Analysis, Storage, and Maintenance of DNA Samples, Fingerprints, and Other Information. The bill permits the attorney general to analyze DNA samples, fingerprints, and other information collected or received as described above or lawfully acquired under any other source of law. The DNA analysis must be conducted in conformity with the FBI’s quality assurance standards issued under the Violent Crime Control and Law Enforcement Act of 1994 (42 USC § 14131).
Agreements with Other Entities Concerning DNA Samples. The bill authorizes the attorney general to enter into agreements with federal agencies, with state or local governments, or with private entities to assist in the collection, analysis, storage, or maintenance of the DNA samples.
Establishment of Database to Facilitate Investigation and Prevention of Terrorism (Sec. 303)
The bill authorizes the attorney general to establish one or more databases of DNA records, fingerprints, and other identification information that is (1) collected or received from suspected terrorists in federal custody or supervision, (2) obtained as a result of an analysis of samples provided from the other sources described above, or (3) similar, but was collected or received before the new law goes into effect.
Use of Information in Databases.
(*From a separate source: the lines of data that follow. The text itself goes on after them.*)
(** The children of an inner node are the nodes of ranks [2 k] and [2 k + 1]
    one level down, and each has it as parent. *)
Theorem position_children {E} l k
    (Hv : valid_node (l + 1) k) (Hne : node l (2 * k + 1) ≠ 2 ^ 64 - 2) :
  position_left_child (E:=E) (node (l + 1) k) = Ok (node l (2 * k)) ∧
  position_right_child (E:=E) (node (l + 1) k) = Ok (node l (2 * k + 1)) ∧
  position_parent (E:=E) (node l (2 * k)) = Ok (node (l + 1) k) ∧
  position_parent (E:=E) (node l (2 * k + 1)) = Ok (node (l + 1) k).
Proof.
  pose proof Hv as [Hl Hk].
  assert (∀ b, b < 2 → valid_node l (2 * k + b)) as Hvc.
  { intros b Hb. split; [lia|].
    replace (63 - l) with (N.succ (63 - (l + 1))) by lia. rewrite N.pow_succ_r'. lia. }
  pose proof (Hvc 0 ltac:(lia)) as Hv0. pose proof (Hvc 1 ltac:(lia)) as Hv1.
  rewrite N.add_0_r in Hv0.
  assert (node l (2 * k) < node l (2 * k + 1)) as Hlt.
  { unfold node. pose proof (pow2_pos (l + 1)). lia. }
  pose proof (node_lt _ _ Hv1) as Hlt1.
  assert (node (l + 1) k ≠ 2 ^ 64 - 2) as Hnp.
  { intros Heq. apply (f_equal (λ x, N.testbit x 0)) in Heq. rewrite node_testbit in Heq.
    destruct (N.ltb_spec 0 (l + 1)); [done|lia]. }
  assert (position_is_leaf (node (l + 1) k) = false) as Hleaf.
  { rewrite is_leaf_node. apply N.eqb_neq. lia. }
  split; [|split; [|split]].
  - unfold position_left_child, position_child.
    rewrite Hleaf, valid_node_invariant by done. run_ok.
    pose proof (child_bits l k Left Hv) as Hc. cbn in Hc |- *. by rewrite Hc, N.add_0_r.
  - unfold position_right_child, position_child.
    rewrite Hleaf, valid_node_invariant by done. run_ok.
    pose proof (child_bits l k Right Hv) as Hc. cbn in Hc |- *. by rewrite Hc.
  - rewrite position_parent_node by (done || lia).
    do 2 f_equal. rewrite N.mul_comm. by apply N.div_mul.
  - rewrite position_parent_node by (done || lia).
    do 2 f_equal. rewrite (N.mul_comm 2), N.div_add_l by done. apply N.add_0_r.
Qed.

Lemma position_children_witness :
  position_left_child (E:=unit) (node 2 1) = Ok (node 1 2) ∧
  position_right_child (E:=unit) (node 2 1) = Ok (node 1 3) ∧
  position_parent (E:=unit) (node 1 2) = Ok (node 2 1) ∧
  position_parent (E:=unit) (node 1 3) = Ok (node 2 1).
Proof. apply (position_children (E:=unit) 1 1); [split|]; vm_compute; done. Defined.

(** With [leaf_index] the last leaf, a node is freezable iff every leaf below
    it is present, and a placeholder iff none is; its leaves are
    [k * 2 ^ l .. (k + 1) * 2 ^ l]. *)
Theorem position_freezable_placeholder {E} l k leaf_index
    (Hv : valid_node l k) (Hi : leaf_index < 2 ^ 63) :
  is_freezable (E:=E) (node l k) leaf_index = Ok ((k + 1) * 2 ^ l <=? leaf_index + 1) ∧
  is_placeholder (E:=E) (node l k) leaf_index = Ok (leaf_index <? k * 2 ^ l).
Proof.
  pose proof (pow2_pos l) as Hpos.
  split.
  - unfold is_freezable. rewrite from_leaf_index_node, right_most_child_node by done.
    run_ok. rewrite !node_0. f_equal.
    assert (0 < (k + 1) * 2 ^ l) by (apply N.mul_pos_pos; lia).
    repeat case_N; lia || done.
  - unfold is_placeholder. rewrite from_leaf_index_node, left_most_child_node by done.
    run_ok. rewrite !node_0.
    assert (2 * (k * 2 ^ l) <= node l k).
    { unfold node. rewrite N.add_1_r, N.pow_succ_r'. lia. }
    repeat case_N; lia || done.
Qed.
(* ===== verification/Accumulator.v ===== *)
(** * The in-memory Merkle accumulator and its proofs (types/src/proof)

    [InMemoryAccumulator] with its constructors, [append], [append_subtrees] and
    the root computation; the inclusion proof [AccumulatorProof], the range proof
    and the extension proof. The reference they are compared with is the Merkle
    tree built level by level over all the leaves. *)
From S2P Require Import Prelude Crypto Position.
Local Open Scope N_scope.

(** ** Data *)

Definition MAX_ACCUMULATOR_PROOF_DEPTH : N := 63.
Definition MAX_ACCUMULATOR_LEAVES : N := 2 ^ MAX_ACCUMULATOR_PROOF_DEPTH.

Record InMemoryAccumulator := mkAccumulator {
  frozen_subtree_roots : list HashValue;
  num_leaves : N;
  root_hash : HashValue;
}.

#[export] Instance InMemoryAccumulator_eq_dec : EqDecision InMemoryAccumulator.
Proof. solve_decision. Defined.

(** [Vec::pop] *)
Definition vec_pop {A} (v : list A) : option (A * list A) :=
  match reverse v with
  | [] => None
  | x :: r => Some (x, reverse r)
  end.

Lemma vec_pop_snoc {A} (v : list A) x : vec_pop (v ++ [x]) = Some (x, v).
Proof. unfold vec_pop. by rewrite reverse_snoc, reverse_involutive. Qed.
Lemma vec_pop_rev {A} (v : list A) x : vec_pop (reverse (x :: v)) = Some (x, reverse v).
Proof. rewrite reverse_cons. apply vec_pop_snoc. Qed.

Section accumulator.
(** [MerkleTreeInternalNode::<H>::new(left, right).hash()] *)
Context (node_hash : HashValue → HashValue → HashValue).

Abbreviation PLACEHOLDER := ACCUMULATOR_PLACEHOLDER_HASH.

(** ** Operations *)

(** The loop of [compute_root_hash]: one turn per bit of the bitmap, lowest
    first, taking a frozen root from the right for every bit set. *)
Fixpoint root_loop (bitmap : positive) (iter : list HashValue) (current_hash : HashValue)
  : outcome anyhow HashValue :=
  match bitmap with
  | xH =>
      '(r, _) ← expect (match iter with r :: it => Some (r, it) | [] => None end);
      Ok (node_hash r current_hash)
  | xI b =>
      '(r, it) ← expect (match iter with r :: it => Some (r, it) | [] => None end);
      root_loop b it (node_hash r current_hash)
  | xO b => root_loop b iter (node_hash current_hash PLACEHOLDER)
  end.

Definition compute_root_hash (roots : list HashValue) (n : N) : outcome anyhow HashValue :=
  match roots with
  | [] => Ok PLACEHOLDER
  | [r] => Ok r
  | _ =>
      bitmap ← u64_shr_checked n (trailing_zeros 64 n);
      match bitmap with
      | N0 => Ok PLACEHOLDER
      | Npos bitmap => root_loop bitmap (reverse roots) PLACEHOLDER
      end
  end.

Definition accumulator_new (roots : list HashValue) (n : N)
  : outcome anyhow InMemoryAccumulator :=
  _ ← ensure (lenN roots =? count_ones n)
        (fmt "The number of frozen subtrees does not match the number of leaves." [lenN roots; n]);
  h ← compute_root_hash roots n;
  Ok (mkAccumulator roots n h).

Definition accumulator_new_empty : InMemoryAccumulator :=
  mkAccumulator [] 0 PLACEHOLDER.

(** The [for _i in 0..num_trailing_ones] loop of [append_one]. *)
Fixpoint merge_last_two (times : nat) (roots : list HashValue)
  : outcome anyhow (list HashValue) :=
  match times with
  | O => Ok roots
  | S times =>
      '(right_hash, roots) ← expect (vec_pop roots);
      '(left_hash, roots) ← expect (vec_pop roots);
      merge_last_two times (roots ++ [node_hash left_hash right_hash])
  end.

Definition append_one (roots : list HashValue) (num_existing_leaves : N) (leaf : HashValue)
  : outcome anyhow (list HashValue) :=
  let num_trailing_ones := trailing_zeros 64 (u64_not num_existing_leaves) in
  merge_last_two (N.to_nat num_trailing_ones) (roots ++ [leaf]).

(** The [for leaf in leaves] loop of [append]. *)
Fixpoint append_leaves (roots : list HashValue) (n : N) (leaves : list HashValue)
  : outcome anyhow (list HashValue * N) :=
  match leaves with
  | [] => Ok (roots, n)
  | leaf :: leaves =>
      roots ← append_one roots n leaf;
      n ← u64_add n 1;
      append_leaves roots n leaves
  end.

Definition accumulator_append (acc : InMemoryAccumulator) (leaves : list HashValue)
  : outcome anyhow InMemoryAccumulator :=
  '(roots, n) ← append_leaves (frozen_subtree_roots acc) (num_leaves acc) leaves;
  match accumulator_new roots n with
  | Ok acc' => Ok acc'
  | _ => Panic
  end.

Definition accumulator_default : outcome anyhow InMemoryAccumulator :=
  match accumulator_new [] 0 with Ok acc => Ok acc | _ => Panic end.

Definition accumulator_from_leaves (leaves : list HashValue)
  : outcome anyhow InMemoryAccumulator :=
  acc ← accumulator_default;
  accumulator_append acc leaves.

Definition accumulator_version (acc : InMemoryAccumulator) : Version :=
  if num_leaves acc =? 0 then 0 else num_leaves acc - 1.

(** The inner loop of [append_subtrees]: while [current_num_leaves & mask != 0]. *)
Fixpoint carry_loop (fuel : nat) (current_num_leaves mask : N)
    (roots : list HashValue) (current_hash : HashValue)
  : outcome anyhow (list HashValue * HashValue * N) :=
  match fuel with
  | O => Panic
  | S fuel =>
      if N.land current_num_leaves mask =? 0 then Ok (roots, current_hash, mask)
      else
        '(left_hash, roots) ← expect (vec_pop roots);
        carry_loop fuel current_num_leaves (u64_shl mask 1) roots
          (node_hash left_hash current_hash)
  end.

(** The outer loop: while [remaining_new_leaves >= rightmost_frozen_subtree_size]. *)
Fixpoint combine_loop (fuel : nat) (roots : list HashValue)
    (current_num_leaves remaining_new_leaves size : N) (subtrees : list HashValue)
  : outcome anyhow (list HashValue * N * N * list HashValue) :=
  match fuel with
  | O => Panic
  | S fuel =>
      if remaining_new_leaves <? size
      then Ok (roots, current_num_leaves, remaining_new_leaves, subtrees)
      else
        '(h, subtrees) ← ok_or (match subtrees with h :: s => Some (h, s) | [] => None end)
                            (fmt "Too few subtrees." []);
        '(roots, current_hash, mask) ← carry_loop 65 current_num_leaves size roots h;
        current_num_leaves ← u64_add current_num_leaves size;
        remaining_new_leaves ← u64_sub remaining_new_leaves size;
        combine_loop fuel (roots ++ [current_hash]) current_num_leaves
          remaining_new_leaves mask subtrees
  end.

Definition append_subtrees (acc : InMemoryAccumulator) (subtrees : list HashValue)
    (num_new_leaves : N) : outcome anyhow InMemoryAccumulator :=
  room ← u64_sub MAX_ACCUMULATOR_LEAVES (num_leaves acc);
  _ ← ensure (num_new_leaves <=? room)
        (fmt "Too many new leaves." [num_leaves acc; num_new_leaves]);
  if num_leaves acc =? 0 then accumulator_new subtrees num_new_leaves
  else
    let size := u64_shl 1 (trailing_zeros 64 (num_leaves acc)) in
    '(roots, n, remaining, rest) ←
      combine_loop 65 (frozen_subtree_roots acc) (num_leaves acc) num_new_leaves size subtrees;
    n ← u64_add n remaining;
    accumulator_new (roots ++ rest) n.
(** ** Proofs *)

Record AccumulatorProof := mkAccumulatorProof { ap_siblings : list HashValue }.

(** The step of the fold in [AccumulatorProof::verify]. *)
Definition proof_step (st : HashValue * N) (sibling_hash : HashValue) : HashValue * N :=
  let '(hash, index) := st in
  (if index mod 2 =? 0 then node_hash hash sibling_hash else node_hash sibling_hash hash,
   index / 2).

Definition accumulator_proof_verify (proof : AccumulatorProof)
    (expected_root_hash element_hash : HashValue) (element_index : N) : outcome anyhow unit :=
  _ ← ensure (lenN (ap_siblings proof) <=? MAX_ACCUMULATOR_PROOF_DEPTH)
        (fmt "Accumulator proof has more than the maximum number of siblings."
           [MAX_ACCUMULATOR_PROOF_DEPTH; lenN (ap_siblings proof)]);
  let actual_root_hash :=
    (foldl proof_step (element_hash, element_index) (ap_siblings proof)).1 in
  ensure (actual_root_hash =? expected_root_hash)
    (fmt "Root hashes do not match." [actual_root_hash; expected_root_hash]).

Record AccumulatorConsistencyProof := mkAccumulatorConsistencyProof {
  acp_subtrees : list HashValue;
}.

Record AccumulatorRangeProof := mkAccumulatorRangeProof {
  arp_left_siblings : list HashValue;
  arp_right_siblings : list HashValue;
}.

Definition accumulator_range_proof_new_empty : AccumulatorRangeProof :=
  mkAccumulatorRangeProof [] [].

(** [chunks_exact(2)]: the parents of the full pairs, and the remainder. *)
Fixpoint parents_of_chunks (children : list HashValue) : list HashValue * option HashValue :=
  match children with
  | [] => ([], None)
  | [x] => ([], Some x)
  | x :: y :: rest =>
      let '(parents, remainder) := parents_of_chunks rest in
      (node_hash x y :: parents, remainder)
  end.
The attorney general can use the information in the databases to detect, investigate, prosecute, prevent, or respond to terrorist activities or other criminal or unlawful activities by suspected terrorists. He may share the information with other federal, state, local, or foreign agencies only for these purposes. In addition, he can use and disclose the information for other purposes and to other entities and people to the extent permitted by law.
Database Searches. The bill authorizes the attorney general to search information in the terrorist identification databases against CODIS; the FBI’s Integrated Automated Fingerprint Identification System; other databases maintained by federal, state, or local law enforcement agencies; and other databases the attorney general deems appropriate. The attorney general may also authorize those maintaining these databases to search the FBI’s terrorist database.
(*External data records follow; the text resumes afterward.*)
(** ** The constructors *)

Lemma sum_voting_power_from_Ok {E} infos : ∀ p t,
  NoDup (addresses infos) → sum_voting_power_from (E:=E) p infos = Ok t →
  t = p + set_power infos (list_to_set (addresses infos)) ∧ (t < 2 ^ 128 ∨ infos = []).
Proof.
  induction infos as [|x infos IH]; intros p t Hnd H; cbn [sum_voting_power_from] in H.
  { simplify_eq. split; [cbn; lia|by right]. }
  unfold addresses in Hnd. rewrite fmap_cons in Hnd. apply NoDup_cons in Hnd as [Hx Hnd].
  apply bind_Ok in H as (p1 & Hp1 & H). apply expect_Ok in Hp1.
  unfold u128_checked_add in Hp1. destruct (N.ltb_spec (p + vci_voting_power x) (2 ^ 128)); [|done].
  simplify_eq. destruct (IH _ _ Hnd H) as [-> Hlt].
  unfold addresses. rewrite fmap_cons. fold (addresses infos). split.
  - cbn [set_power list_to_set]. rewrite bool_decide_true by set_solver.
    rewrite (set_power_ext infos ({[vci_address x]} ∪ _) (list_to_set (addresses infos))); [lia|].
    intros a Ha. rewrite elem_of_union, elem_of_singleton, elem_of_list_to_set. naive_solver.
  - left. destruct Hlt as [Hlt| ->]; [done|]. cbn. lia.
Qed.

Lemma validator_verifier_new_wf {E} infos v :
  NoDup (addresses infos) → validator_verifier_new (E:=E) infos = Ok v →
  verifier_wf v ∧ validator_infos v = infos ∧
  quorum_voting_power v = if bool_decide (infos = []) then 0 else total_voting_power v * 2 / 3 + 1.
Proof.
  intros Hnd H. unfold validator_verifier_new in H.
  apply bind_Ok in H as (t & Ht & H). apply bind_Ok in H as (q & Hq & H). simplify_eq.
  apply sum_voting_power_from_Ok in Ht as [-> Hlt]; [|done]. rewrite N.add_0_l in *.
  split; [|split; [done|]].
  - split; [done|done|done|]. cbn [build_index total_voting_power].
    destruct Hlt as [?| ->]; [done|]. cbn. lia.
  - cbn [build_index quorum_voting_power total_voting_power]. destruct infos as [|x infos].
    + by simplify_eq.
    + rewrite bool_decide_false by done. apply bind_Ok in Hq as (? & _ & Hq).
      apply expect_Ok in Hq. unfold u128_checked_add in Hq. case_match; by simplify_eq.
Qed.

(** ** Voters of an aggregate signature *)

Lemma validators_at_Ok v idx infos :
  validators_at v idx = Ok infos ↔
  Forall2 (λ i info, validator_infos v !! N.to_nat i = Some info) idx infos.
Proof.
  split.
  - revert infos. induction idx as [|i idx IH]; intros infos H; cbn [validators_at] in H.
    { simplify_eq. constructor. }
    apply bind_Ok in H as (x & Hx & H). apply ok_or_Ok in Hx.
    apply bind_Ok in H as (rest & Hrest & H). simplify_eq. constructor; auto.
  - induction 1 as [|i x idx infos Hi _ IH]; [done|]. cbn [validators_at].
    rewrite Hi. run_ok. rewrite IH. done.
Qed.

Lemma validators_at_voters v s infos :
  validators_at v (bv_iter_ones (validator_bitmask s)) = Ok infos →
  voters v s = list_to_set (addresses infos).
Proof.
  intros H. apply validators_at_Ok in H. unfold voters. f_equal.
  induction H as [|i x idx infos Hi _ IH]; [done|]. cbn [omap list_omap].
  rewrite Hi. simpl. by f_equal.
Qed.

Lemma validators_at_NoDup v idx infos :
  verifier_wf v → NoDup idx → validators_at v idx = Ok infos → NoDup (addresses infos).
Proof.
  intros Hwf Hnd H. apply validators_at_Ok in H. revert Hnd.
  induction H as [|i x idx infos Hi Hrest IH]; intros Hnd; [constructor|].
  apply NoDup_cons in Hnd as [Hni Hnd]. unfold addresses. rewrite fmap_cons. apply NoDup_cons.
  split; [|by apply IH]. intros Hin. apply list_elem_of_fmap in Hin as (y & Hxy & Hy).
  apply list_elem_of_lookup in Hy as [k Hk].
  destruct (Forall2_lookup_r _ _ _ _ _ Hrest Hk) as (j & Hj & Hy').
  assert (N.to_nat i = N.to_nat j) as Hij.
  { pose proof (index_addresses_in (validator_infos v) 0 ∅ _ x (wf_nodup v Hwf) Hi) as H1.
    pose proof (index_addresses_in (validator_infos v) 0 ∅ _ y (wf_nodup v Hwf) Hy') as H2.
    rewrite Hxy, H2 in H1. simpl in H1. by simplify_eq. }
  apply Hni. assert (i = j) as -> by lia. by eapply list_elem_of_lookup_2.
Qed.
Population Statistics Database. The bill authorizes DNA records maintained in these databases to be disclosed for quality control and protocol development purposes and for a population statistics database. Personally identifiable information must be removed before the records can be shared for these purposes.
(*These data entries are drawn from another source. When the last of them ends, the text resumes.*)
Definition verify_and_ratchet_inner (t : TrustedState) (latest_li : LedgerInfoWithSignatures)
    (epoch_change_proof : EpochChangeProof) : outcome anyhow TrustedStateChange :=
  let curr_version := trusted_state_version t in
  let target_version := li_version (liws_ledger_info latest_li) in
  _ ← ensure (curr_version <=? target_version)
        (fmt "The target latest ledger info version is stale ({}) and behind our current trusted version ({})"
           [target_version; curr_version]);
  if epoch_change_verification_required (trusted_state_verifier t)
       (li_next_block_epoch (liws_ledger_info latest_li))
  then
    epoch_change_li ← epoch_change_proof_verify epoch_change_proof (trusted_state_verifier t);
    new_epoch_state ←
      ok_or (li_next_epoch_state (liws_ledger_info epoch_change_li))
        (fmt "A valid EpochChangeProof will never return a non-epoch change ledger info" []);
    let new_epoch := es_epoch new_epoch_state in
    verified_ledger_info ←
      (if bool_decide (epoch_change_li = latest_li) then Ok latest_li
       else if li_epoch (liws_ledger_info latest_li) =? new_epoch then
         _ ← epoch_state_verify new_epoch_state latest_li;
         Ok latest_li
       else if (new_epoch <? li_epoch (liws_ledger_info latest_li)) && ecp_more epoch_change_proof
       then Ok epoch_change_li
       else Err (fmt "Inconsistent epoch change proof and latest ledger info" []));
    let new_waypoint := waypoint_new_any (liws_ledger_info verified_ledger_info) in
    Ok (EpochChange (TrustedEpochState new_waypoint new_epoch_state) epoch_change_li)
  else
    match t with
    | EpochWaypoint _ =>
        Err (fmt "EpochWaypoint can only verify an epoch change ledger info" [])
    | TrustedEpochState curr_waypoint curr_epoch_state =>
        let new_waypoint := waypoint_new_any (liws_ledger_info latest_li) in
        if wp_version new_waypoint =? wp_version curr_waypoint then
          _ ← ensure (bool_decide (new_waypoint = curr_waypoint))
                (fmt "LedgerInfo doesn't match verified state" []);
          Ok NoChange
        else
          _ ← epoch_state_verify curr_epoch_state latest_li;
          Ok (VersionChange (TrustedEpochState new_waypoint curr_epoch_state))
    end.

Definition verify_and_ratchet (t : TrustedState) (state_proof : StateProof)
  : outcome anyhow TrustedStateChange :=
  verify_and_ratchet_inner t (sp_latest_li_w_sigs state_proof) (sp_epoch_changes state_proof).

(** ** The accumulator summary *)

Definition summary_new (acc : InMemoryAccumulator)
  : outcome anyhow TransactionAccumulatorSummary :=
  _ ← ensure (negb (num_leaves acc =? 0))
        (fmt "empty accumulator: we can't verify consistency proofs from an empty accumulator" []);
  Ok acc.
Relation to Other Laws. The bill specifies that DNA samples, records, and other information may be used and disclosed in accordance with the bill’s terms, notwithstanding limitation of the use and disclosure mandated by the DNA Identification Act of 1994 (42 USC §§ 14131-14134), the DNA Analysis Backlog Elimination Act of 2000 (42 USC §§ 14135-14135e), or any other law. Those laws generally restrict records and record sharing to entities participating and certified by CODIS.
It specifies that the databases are systems of records, which are exempt from disclosure except under circumstances specified in § 552a(j)(2) of the federal Freedom of Information Act (FOIA). Among other things, the bill excludes the database from FOIA provisions that allow people to request copies of federal records and those giving people mentioned in such records opportunities to correct them or record their disagreement with material relating to them.
Existing Authorities (§ 305)
The bill specifies that the authorities it grants are in addition to any authorities that may exist under any other source of law. Nothing in the bill may be construed to preclude the receipt, collection, analysis, maintenance, or dissemination of evidence or information pursuant to any other source of law.